(** * Rashed dashboard server: a shallow embedding of the HTTP API layer

    The development follows the server sources

      - [server/routes.ts]  (route table, middlewares, handlers, upload filter),
      - [server/storage.ts] (the [DatabaseStorage] accessors),
      - [server/openai.ts]  (the AI-proxy module),
      - [shared/schema.ts]  (the eight relational tables),

    the dashboard page that issues the approve / reject requests, and, on
    the client side, [client/src/lib/openai.ts] (the calls to
    [/api/ai/chat], [extractCodeFromMarkdown], the log page), the chat
    message component's [hasCodeBlock], and the requests of the environment
    card and of the settings forms.

    JavaScript values are an inductive type, objects are association lists
    in property order, asynchronous code is a state-and-exception monad in
    which the effects of a computation that throws are kept (a session
    mutated before a [throw] stays mutated).  Everything outside the
    repository (the relational engine, the completion API, the clock, the
    random source, [JSON.parse], the validation library's error report) is
    a field of [Platform], over which every theorem quantifies.  Console
    output is not modelled. *)

From Stdlib Require Import String Ascii List ZArith QArith Qround Bool Lia DecimalString.
Import ListNotations.

Close Scope Q_scope.
Open Scope list_scope.
Open Scope string_scope.
Open Scope Z_scope.

Set Implicit Arguments.
Set Warnings "-register-all".

(* ===================================================================== *)
(** * JavaScript values *)
(* ===================================================================== *)

Module Js.

(** Numbers are rationals ([0.7] is [7 # 10]); [VNaN] is the result of a
    failed [parseInt].  [VDate] carries the epoch milliseconds. *)
Inductive Value : Type :=
| VUndefined
| VNull
| VBool (b : bool)
| VNum (q : Q)
| VNaN
| VStr (s : string)
| VDate (ms : Z)
| VArr (items : list Value)
| VObj (fields : list (string * Value)).

Definition VInt (z : Z) : Value := VNum (inject_Z z).

(** Errors: only [name] and [message] are ever observed by the code. *)
Inductive JsError : Type :=
| Error (message : string)
| TypeError (message : string)
| SyntaxError (message : string)
| MulterError (code message : string).

Definition message (e : JsError) : string :=
  match e with
  | Error m | TypeError m | SyntaxError m | MulterError _ m => m
  end.

(** [!!v] *)
Definition truthy (v : Value) : bool :=
  match v with
  | VUndefined | VNull | VNaN => false
  | VBool b => b
  | VNum q => negb (Qeq_bool q 0%Q)
  | VStr s => negb (String.eqb s "")
  | VDate _ | VArr _ | VObj _ => true
  end.

(** [a || b] *)
Definition or_else (a b : Value) : Value := if truthy a then a else b.

Fixpoint lookup (k : string) (fields : list (string * Value)) : option Value :=
  match fields with
  | [] => None
  | (k', v) :: rest => if String.eqb k k' then Some v else lookup k rest
  end.

(** Assignment of one property: an existing key keeps its position. *)
Fixpoint assign (k : string) (v : Value) (fields : list (string * Value))
  : list (string * Value) :=
  match fields with
  | [] => [(k, v)]
  | (k', v') :: rest =>
      if String.eqb k k' then (k, v) :: rest else (k', v') :: assign k v rest
  end.

(** [{ ...a, ...b }] on property lists. *)
Definition spread (a b : list (string * Value)) : list (string * Value) :=
  fold_left (fun acc kv => assign (fst kv) (snd kv) acc) b a.

(** The own enumerable properties that an object spread copies. *)
Definition own_fields (v : Value) : list (string * Value) :=
  match v with
  | VObj fs => fs
  | _ => []
  end.

(** [o.k] where [o] is known to be an object (or a primitive without that
    property): a missing property reads as [undefined]. *)
Definition prop (k : string) (o : Value) : Value :=
  match o with
  | VObj fs => match lookup k fs with Some v => v | None => VUndefined end
  | _ => VUndefined
  end.

Definition string_of_Z (z : Z) : string := NilZero.string_of_int (Z.to_int z).

(** The double-quote character, as a one-character string. *)
Definition dq : string := String (ascii_of_nat 34) EmptyString.

Definition is_integer (q : Q) : bool := Pos.eqb (Qden (Qred q)) 1.

Definition num_eqb (a b : Q) : bool := Qeq_bool a b.

End Js.
Export Js.

(* ===================================================================== *)
(** * Strings: the few library functions the server relies on *)
(* ===================================================================== *)

Module Str.

Definition is_upper (c : ascii) : bool :=
  let n := nat_of_ascii c in (Nat.leb 65 n && Nat.leb n 90)%bool.

Definition lower_ascii (c : ascii) : ascii :=
  if is_upper c then ascii_of_nat (nat_of_ascii c + 32) else c.
(** The theorem at the rules of the application when the loop runs: the
    static files and the views defined above the loop. *)
Lemma sitemap_xml_entries_witness :
  sitemap_xml ["/static/<path:filename>"; "/"; "/"; "/votes"; "/editors.json";
               "/votes.json"; "/stats.json"; "/robots.txt"]%string
    = sitemap_header +:+
      "<url><loc>https://vim-or-emacs.ari.lt/static/filename</loc><priority>1.0</priority></url>" +:+
      "<url><loc>https://vim-or-emacs.ari.lt/</loc><priority>1.0</priority></url>" +:+
      "<url><loc>https://vim-or-emacs.ari.lt/</loc><priority>1.0</priority></url>" +:+
      "<url><loc>https://vim-or-emacs.ari.lt/votes</loc><priority>1.0</priority></url>" +:+
      "<url><loc>https://vim-or-emacs.ari.lt/editors.json</loc><priority>1.0</priority></url>" +:+
      "<url><loc>https://vim-or-emacs.ari.lt/votes.json</loc><priority>1.0</priority></url>" +:+
      "<url><loc>https://vim-or-emacs.ari.lt/stats.json</loc><priority>1.0</priority></url>" +:+
      "<url><loc>https://vim-or-emacs.ari.lt/robots.txt</loc><priority>1.0</priority></url>" +:+
      "</urlset>".
Proof.
  apply (sitemap_xml_entries ["/"; "/"; "/votes"; "/editors.json"; "/votes.json";
                              "/stats.json"; "/robots.txt"]%string).
  repeat (constructor; [by apply (not_occurs_check "<"%char)|]). constructor.
Defined.

(** ** The winner among any number of groups *)

Lemma sorted_reverse_strongly {A} (key : A → Z) (l : list A) :
  StronglySorted (λ a b, key b ≤ key a) (sorted_reverse key l).
Proof.
  apply Sorted_StronglySorted; [|apply sorted_reverse_sorted].
  intros a b c Hab Hbc. lia.
Qed.

Lemma filter_count_below (c : Z) (l : list (Editor * Z)) :
  (∀ row, row ∈ l → row.2 < c) → filter (λ row, row.2 = c) l = [].
Proof.
  induction l as [|row l IH]; intros Hl; [done|].
  rewrite filter_cons, decide_False.
  - apply IH. intros r Hr. apply Hl. by right.
  - specialize (Hl row ltac:(left)). lia.
Qed.

(** X2. On any rows of counts [index] answers without an error; for no row
    it gives [(None, 0)], and otherwise the count it gives is the greatest
    count, with an editor exactly when a single row has that count: the
    editor of that row. *)
Theorem index_any_groups (editor_counts : list (Editor * Z)) :
  (editor_counts = [] ∧ index editor_counts = Return (None, 0))
  ∨ ∃ winner c,
      index editor_counts = Return (winner, c) ∧
      (∀ row, row ∈ editor_counts → row.2 ≤ c) ∧
      match winner with
      | Some e => filter (λ row, row.2 = c) editor_counts = [(e, c)]
      | None => (2 ≤ length (filter (λ row, row.2 = c) editor_counts))%nat
      end.
Proof.
  destruct editor_counts as [|row1 [|row2 rows]]; [by left | right..].
  - destruct row1 as [e c]. exists (Some e), c. split; [reflexivity|]. split.
    + intros row ->%list_elem_of_singleton. done.
    + rewrite filter_cons, filter_nil. by rewrite decide_True.
  - set (ec := row1 :: row2 :: rows).
    pose proof (sorted_reverse_perm snd ec) as Hperm.
    pose proof (sorted_reverse_strongly snd ec) as Hsorted.
    assert (Hindex : index ec =
              rbind (getitem (take 2 (sorted_reverse snd ec)) 0) (λ top,
              rbind (getitem (take 2 (sorted_reverse snd ec)) 1) (λ next,
                if next.2 <? top.2 then Return (Some top.1, top.2)
                else Return (None, top.2)))) by reflexivity.
    rewrite Hindex. clear Hindex.
    destruct (sorted_reverse snd ec) as [|top [|next rest]] eqn:Hs.
    { apply Permutation_length in Hperm. discriminate Hperm. }
    { apply Permutation_length in Hperm. discriminate Hperm. }
    apply StronglySorted_inv in Hsorted as [Htail Htop].
    apply StronglySorted_inv in Htail as [_ Hnext].
    rewrite Forall_forall in Htop, Hnext.
    assert (Hmax : ∀ row, row ∈ ec → row.2 ≤ top.2).
    { intros row Hrow. rewrite <- Hperm in Hrow.
      apply elem_of_cons in Hrow as [->|Hrow]; [lia|].
      apply Htop, Hrow. }
    cbn [take getitem lookup list_lookup rbind].
    destruct (Z.ltb_spec next.2 top.2) as [Hlt|Hge].
    + exists (Some top.1), top.2. split; [reflexivity|]. split; [exact Hmax|].
      apply Permutation_singleton_r. rewrite <- Hperm.
      rewrite filter_cons, decide_True by done.
      rewrite filter_count_below; [by destruct top|].
      intros row [->|Hrow]%elem_of_cons; [exact Hlt|].
      apply Hnext in Hrow. lia.
    + exists None, top.2. split; [reflexivity|]. split; [exact Hmax|].
      rewrite <- Hperm.
      assert (next.2 = top.2) as Heq.
      { specialize (Htop next ltac:(left)). lia. }
      rewrite !filter_cons, decide_True by done. rewrite decide_True by exact Heq.
      cbn [length]. lia.
Qed.

(** ** More on the listing *)

Section ListingFacts.
Context {float : Type} (timestamp : datetime → float).

Lemma bound_fits_None : bound_fits None.
Proof. intros n Hn. discriminate Hn. Qed.

Lemma votes_json_lookup (rows : list Vote) (from to editor_arg : option string)
    (listing : gmap Z VoteJson) i entry :
  NoDup (id <$> rows) →
  votes_json timestamp rows from to editor_arg = Return listing →
  (listing !! i = Some entry ↔
   ∃ v, v ∈ rows ∧ id v = i ∧
     entry = {| json_editor := value (editor v);
                json_voted := timestamp (voted v) |} ∧
     (∀ n, args_get_int from = Some n → n ≤ id v) ∧
     (∀ n, args_get_int to = Some n → id v ≤ n) ∧
     (∀ n e, args_get_int editor_arg = Some n → value e = n → editor v = e)).
Proof.
  intros Hnd. rewrite votes_json_eq. unfold query_filter.
  destruct (bind_parameters _) as [[]|ex]; cbn [rbind]; [|done].
  intros [= <-]. by apply listing_lookup.
Qed.

Lemma votes_json_all_returns (rows : list Vote) :
  ∃ listing, votes_json timestamp rows None None None = Return listing.
Proof.
  eexists. apply votes_json_returns; apply bound_fits_None.
Qed.

(** X3. Without parameters the listing has one entry per stored vote,
    under the vote's id, so it has as many entries as [stats_json]
    reports as total. *)
Theorem votes_json_all (rows : list Vote) :
  NoDup (id <$> rows) →
  ∃ listing,
    votes_json timestamp rows None None None = Return listing ∧
    dom listing = list_to_set (id <$> rows) ∧
    ∃ s, stats_json timestamp rows = Return s ∧
         Z.of_nat (size listing) = stats_total s.
Proof.
  intros Hnd. destruct (votes_json_all_returns rows) as [listing Heq].
  exists listing. split; [exact Heq|].
  assert (Hdom : dom listing = list_to_set (id <$> rows)).
  { apply set_eq. intros i. rewrite elem_of_dom, elem_of_list_to_set, list_elem_of_fmap.
    split.
    - intros [entry Hentry].
      apply (votes_json_lookup rows None None None listing i entry Hnd Heq) in Hentry
        as (v & Hv & Hid & _).
      by exists v.
    - intros (v & -> & Hv). eexists.
      apply (votes_json_lookup rows None None None listing _ _ Hnd Heq).
      exists v. by repeat split. }
  split; [exact Hdom|].
  destruct (stats_json_eq timestamp rows) as (latest & first & -> & _).
  eexists. split; [reflexivity|]. cbn [stats_total].
  rewrite <- size_dom, Hdom, size_list_to_set by exact Hnd.
  by rewrite length_fmap.
Qed.

(** X4. A [from] or [to] that [int] refuses counts as absent. *)
Theorem votes_json_bound_ignored (rows : list Vote) (from to editor_arg : option string)
    (s : string) (ex : exn) :
  py_int s = Raise ex →
  votes_json timestamp rows (Some s) to editor_arg
    = votes_json timestamp rows None to editor_arg ∧
  votes_json timestamp rows from (Some s) editor_arg
    = votes_json timestamp rows from None editor_arg.
Proof.
  intros Hint. unfold votes_json. cbn [args_get_int]. by rewrite Hint.
Qed.

(** X5. A [from] above the [to], both signed 64-bit integers, lists
    nothing: the answer is the empty object. *)
Theorem votes_json_empty_range (rows : list Vote) (from to editor_arg : option string)
    (a b : Z) :
  args_get_int from = Some a → args_get_int to = Some b →
  - 2 ^ 63 ≤ b → b < a → a ≤ max_rowid →
  votes_json timestamp rows from to editor_arg = Return ∅.
Proof.
  intros Hfrom Hto Hlo Hlt Hhi.
  rewrite votes_json_returns.
  2: { intros n Hn. rewrite Hfrom in Hn. injection Hn as <-. lia. }
  2: { intros n Hn. rewrite Hto in Hn. injection Hn as <-. lia. }
  f_equal.
  match goal with
  | |- listing_of _ ?selected = ∅ => assert (Hnone : selected = []); [|by rewrite Hnone]
  end.
  match goal with
  | |- ?selected = [] => destruct selected as [|v l] eqn:Hsel; [done|]
  end.
  assert (Hv : v ∈ v :: l) by left. rewrite <- Hsel in Hv.
  apply selected_elem in Hv as [_ Hpass].
  apply request_filters_pass in Hpass as (Hf & Ht & _).
  specialize (Hf a Hfrom). specialize (Ht b Hto). lia.
Qed.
____
Lines holding "rbind" in the data above: copy each of them.

              rbind (getitem (take 2 (sorted_reverse snd ec)) 0) (λ top,
              rbind (getitem (take 2 (sorted_reverse snd ec)) 1) (λ next,
    cbn [take getitem lookup list_lookup rbind].
  destruct (bind_parameters _) as [[]|ex]; cbn [rbind]; [|done].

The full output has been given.